E-mail: haller@cs.uwp.edu
Phone: 414-595-2343
Fax: 414-595-2114




Speech and Natural Language Understanding


Natural language interaction, turn-taking, negotiation, discourse representation, mixed initiative interaction


The usefulness of spoken natural language for human-computer interaction is not in question. A spoken natural language interface provides a flexible and efficient means of communication while a human user's eyes and hands are occupied. Providing for dialogue, whether typed or spoken, allows for humans to collaborate effectively with computer systems that are becoming increasingly complex to use because of their capabilities. Interactions for problem-solving and cooperative work are a mixture of information-seeking and information-providing behavior that a human participant and a computational system must both be able to engage in.

The research issue that will be addressed in the final proposal is how to represent and reason about interactive discourse to determine when an artificial agent should take control of a given interaction and when that agent should release control to another participant to simulate the turn-taking that takes place in task-oriented interactions. In addition to reasoning about when to take control, an artificial agent (a computational system) must know how to signal what it is doing through its choice of content and linguistic cues. The system must also be able to recognize when the human participant is taking control and reason about whether or not to allow it.

Processing interactive discourse has been considered from two different research perspectives. From the perspective of interactive generation, the system's role is active and the human user's role is passive. The system is a text planner that plans text to achieve an active discourse goal. This type of discourse processing is appropriate for systems that provide expert advice, explanations, and tutoring. In contrast, from the perspective of plan recognition, interactive discourse is a process in which the system has a passive role and the human user's role is active. The system is an inferencing system that tries to recognize a human user's unstated plan from her questions to provide the most helpful answer. This type of discourse processing is intended for question-answering systems that might be used as an interface to an information system.

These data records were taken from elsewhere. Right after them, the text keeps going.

Lemma parse_dec_digits fuel n acc :
  0 <= n < 10 ^ Z.of_nat fuel ->
  parse_digits 0 (dec_digits fuel n acc) = parse_digits n acc.
Proof.
  revert n acc. induction fuel as [|f IH]; intros n acc H.
  - simpl. f_equal. change (10 ^ Z.of_nat 0) with 1 in H. lia.
  - simpl. pose proof (Z.mod_pos_bound n 10 ltac:(lia)) as Hm.
    destruct (n <? 10) eqn:E.
    + apply Z.ltb_lt in E. rewrite Z.mod_small by lia.
      cbn [parse_digits]. rewrite digit_val_digit by lia. by rewrite Z.mul_0_l, Z.add_0_l.
    + apply Z.ltb_ge in E. rewrite IH.
      * cbn [parse_digits]. rewrite digit_val_digit by done.
        f_equal. pose proof (Z.div_mod n 10). lia.
      * split; [apply Z.div_pos; lia|].
        apply Z.div_lt_upper_bound; [lia|].
        rewrite <- Z.pow_succ_r by lia. rewrite <- Nat2Z.inj_succ. lia.
Qed.

Lemma dec_digits_cons fuel n acc :
  fuel <> O -> 0 <= n -> exists d r, 0 <= d < 10 /\ dec_digits fuel n acc = String (digit d) r.
Proof.
  revert n acc. induction fuel as [|f IH]; [done|]. intros n acc _ Hn. simpl.
  pose proof (Z.mod_pos_bound n 10 ltac:(lia)).
  destruct (n <? 10) eqn:E; [eauto|].
  apply Z.ltb_ge in E. destruct f as [|f']; [simpl; eauto|].
  apply IH; [done|]. apply Z.div_pos; lia.
Qed.

Lemma digit_neq d c :
  0 <= d < 10 -> (code c < 48 \/ 57 < code c) -> Ascii.eqb (digit d) c = false.
Proof.
  intros Hd Hc. apply Ascii.eqb_neq. intros <-. rewrite code_digit in Hc by done. lia.
Qed.

Lemma itoa_atoi n : 0 <= n <= int64_max -> atoi (itoa n) = Some n.
Proof.
  intros H. unfold itoa, atoi.
  assert ((n <? 0) = false) as -> by (apply Z.ltb_ge; lia).
  destruct (dec_digits_cons 20 n EmptyString) as (d & r & Hd & E); [done|lia|].
  rewrite E, !digit_neq by (done || (vm_compute; auto)).
  assert (parse_digits 0 (String (digit d) r) = Some n) as ->.
  { rewrite <- E, parse_dec_digits; [done|]. unfold int64_max in H. change (Z.of_nat 20) with 20. lia. }
  simpl. rewrite bool_decide_true; [done|]. unfold in_int64, int64_min, int64_max in *. lia.
Qed.

Lemma dec_digits_all (f : ascii -> bool) fuel n acc :
  (forall d, 0 <= d < 10 -> f (digit d) = true) ->
  0 <= n -> sforallb f acc = true -> sforallb f (dec_digits fuel n acc) = true.
Proof.
  intros Hf. revert n acc. induction fuel as [|k IH]; [done|]. intros n acc Hn Hacc.
  simpl. pose proof (Z.mod_pos_bound n 10 ltac:(lia)).
  destruct (n <? 10); [simpl; rewrite Hf; auto|].
  apply IH; [apply Z.div_pos; lia|]. simpl. rewrite Hf; auto.
Qed.

Lemma itoa_all (f : ascii -> bool) n :
  (forall d, 0 <= d < 10 -> f (digit d) = true) -> 0 <= n ->
  sforallb f (itoa n) = true.
Proof.
  intros Hf Hn. unfold itoa. assert ((n <? 0) = false) as -> by (apply Z.ltb_ge; lia).
  by apply dec_digits_all.
Qed.

Lemma sforallb_not_has_byte s c :
  sforallb (fun a => negb (Ascii.eqb a c)) s = true -> has_byte s c = false.
Proof.
  induction s as [|a s IH]; simpl; [done|].
  rewrite andb_true_iff, negb_true_iff. intros [-> H]. by apply IH.
Qed.

Lemma itoa_no_byte n c :
  0 <= n -> (code c < 48 \/ 57 < code c) -> has_byte (itoa n) c = false.
Proof.
  intros Hn Hc. apply sforallb_not_has_byte, itoa_all; [|done].
  intros d Hd. by rewrite digit_neq.
Qed.

(** ** [trim_space] leaves plain ASCII text without spaces alone *)

Definition plain (a : ascii) : bool := negb (ascii_space a) && (code a <? 128).

Lemma plain_lead a l : plain a = true -> lead_space (a :: l) = 0%nat.
Proof.
  unfold plain. rewrite andb_true_iff, negb_true_iff, Z.ltb_lt. intros [H1 H2].
  unfold lead_space. rewrite H1. destruct l as [|b [|c l]]; [done|..].
  - unfold space2. by replace (code a =? 194) with false by lia.
  - unfold space2, space3. replace (code a =? 194) with false by lia.
    replace (code a =? 225) with false by lia. replace (code a =? 226) with false by lia.
    by replace (code a =? 227) with false by lia.
Qed.

Lemma plain_trail c l : plain c = true -> trail_space (c :: l) = 0%nat.
Proof.
  unfold plain. rewrite andb_true_iff, negb_true_iff, Z.ltb_lt. intros [H1 H2].
  unfold trail_space. rewrite H1. destruct l as [|b [|a l]]; [done|..]; unfold space2, space3.
  - replace (code c =? 133) with false by lia. replace (code c =? 160) with false by lia.
    by rewrite andb_false_r.
  - replace (code c =? 133) with false by lia. replace (code c =? 160) with false by lia.
    replace (128 <=? code c) with false by lia. replace (code c =? 168) with false by lia.
    replace (code c =? 169) with false by lia. replace (code c =? 175) with false by lia.
    replace (code c =? 159) with false by lia. replace (code c =? 128) with false by lia.
    by rewrite !andb_false_r.
Qed.

Lemma trim_with_stop f n l : f l = 0%nat -> trim_with f n l = l.
Proof. intros H. destruct n; simpl; [done|]. by rewrite H. Qed.

Lemma trim_space_plain s : sforallb plain s = true -> trim_space s = s.
Proof.
  intros Hs. unfold trim_space.
  assert (Forall (fun a => plain a = true) (list_ascii_of_string s)) as HF.
  { induction s as [|a s IH]; simpl in *; [done|]. apply andb_true_iff in Hs as [? ?]. auto. }
  rewrite (trim_with_stop lead_space).
  2: { destruct (list_ascii_of_string s); [done|]. inv HF. by apply plain_lead. }
  rewrite (trim_with_stop trail_space).
  - by rewrite rev_involutive, string_of_list_ascii_of_string.
  - apply Forall_rev in HF.
    destruct (rev (list_ascii_of_string s)); [done|]. inv HF. by apply plain_trail.
Qed.

(** ** Calendar: [time.Time.Year()] in UTC *)

Definition nanos_per_day : Z := 86400 * 1000000000.

(** The proleptic Gregorian year of a day number counted from 1970-01-01, by
    400-year eras that begin on March 1st. *)
Definition year_of_day (day : Z) : Z :=
  let z := day + 719468 in
  let era := z / 146097 in
  let doe := z - era * 146097 in
  let yoe := (doe - doe / 1460 + doe / 36524 - doe / 146096) / 365 in
  let doy := doe - (365 * yoe + yoe / 4 - yoe / 100) in
  let mp := (5 * doy + 2) / 153 in
  yoe + era * 400 + (if mp <? 10 then 0 else 1).

Definition Year (t : Z) : Z := year_of_day (t / nanos_per_day).

(** The day number of January 1st of a year. *)
Definition jan1 (y : Z) : Z :=
  365 * (y - 1970) + ((y - 1) / 4 - 492) - ((y - 1) / 100 - 19) + ((y - 1) / 400 - 4).

(** The first and the last day of every year of four centuries around the
    epoch. *)
Lemma year_of_day_spec :
  forallb (fun k => let y := 1800 + Z.of_nat k in
     (year_of_day (jan1 y) =? y) && (year_of_day (jan1 (y + 1) - 1) =? y)) (seq 0 400) = true.
Proof. vm_compute. reflexivity. Qed.

(** [fmt "%04d"] of a non-negative number. *)
Fixpoint zeros (n : nat) : string :=
  match n with O => EmptyString | S n' => String "0"%char (zeros n') end.

Definition pad4 (n : Z) : string :=
  let s := itoa n in zeros (4 - String.length s) ++ s.

(** ** More on decimal texts *)

Lemma parse_digits_zeros k s : parse_digits 0 (zeros k ++ s) = parse_digits 0 s.
Proof. induction k as [|k IH]; [done|]. simpl. apply IH. Qed.

Lemma parse_digits_itoa n : 0 <= n <= int64_max -> parse_digits 0 (itoa n) = Some n.
Proof.
  intros H. unfold itoa. rewrite (proj2 (Z.ltb_ge n 0)) by lia.
  rewrite (parse_dec_digits 20) by (unfold int64_max in *; simpl; lia). done.
Qed.

Lemma parse_digits_pad4 n : 0 <= n <= int64_max -> parse_digits 0 (pad4 n) = Some n.
Proof. intros H. unfold pad4. rewrite parse_digits_zeros. by apply parse_digits_itoa. Qed.

Lemma pad4_inj n m :
  0 <= n <= int64_max -> 0 <= m <= int64_max -> pad4 n = pad4 m -> n = m.
Proof.
  intros Hn Hm H. apply (f_equal (parse_digits 0)) in H.
  rewrite !parse_digits_pad4 in H by done. by injection H.
Qed.

Lemma itoa_inj n m : 0 <= n <= int64_max -> 0 <= m <= int64_max -> itoa n = itoa m -> n = m.
Proof.
  intros Hn Hm H. assert (Some n = Some m) as [=]; [|done].
  rewrite <- (itoa_atoi n), <- (itoa_atoi m) by done. by rewrite H.
Qed.

Lemma has_prefix_spec s p : has_prefix s p = true <-> exists t, s = (p ++ t)%string.
Proof.
  revert s. induction p as [|b p IH]; intros [|a s]; simpl; [by split; eauto..| |].
  - split; [done|]. by intros [t ?].
  - rewrite andb_true_iff, Ascii.eqb_eq, IH. split.
    + intros [-> [t ->]]. by exists t.
    + intros [t [= -> ->]]. eauto.
Qed.

(** ** The byte order of strings *)

Definition string_le (a b : string) : Prop := String.leb a b = true.

#[export] Instance string_le_dec a b : Decision (string_le a b).
Proof. unfold string_le. apply _. Defined.

Lemma string_ltb_false a b : String.ltb a b = false <-> string_le b a.
Proof.
  unfold string_le, String.ltb, String.leb. rewrite (String.compare_antisym a b).
  by destruct (String.compare b a).
Qed.

Lemma string_le_trans a b c : string_le a b -> string_le b c -> string_le a c.
Proof.
  intros H1 H2. apply Is_true_true. apply (transitivity (R := String.le) (y := b));
    by apply Is_true_true.
Qed.

Lemma string_ltb_asym a b : String.ltb a b = true -> String.ltb b a = false.
Proof.
  unfold String.ltb. rewrite (String.compare_antisym a b). by destruct (String.compare b a).
Qed.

An open question is what computational model is needed for a system to plan text (discourse), and also recognize the discourse plans that another participant uses. That is, what are the control strategies and discourse representations that allow a system to determine its conversational role, exchange its conversational role with a user, and interpret the user's feedback and generate appropriate responses from either role. This type of behavior is called mixed initiative interaction. Mixed initiative interactions occur in problem-solving situations where each participant needs to take control of an interaction to contribute information to a problem solution.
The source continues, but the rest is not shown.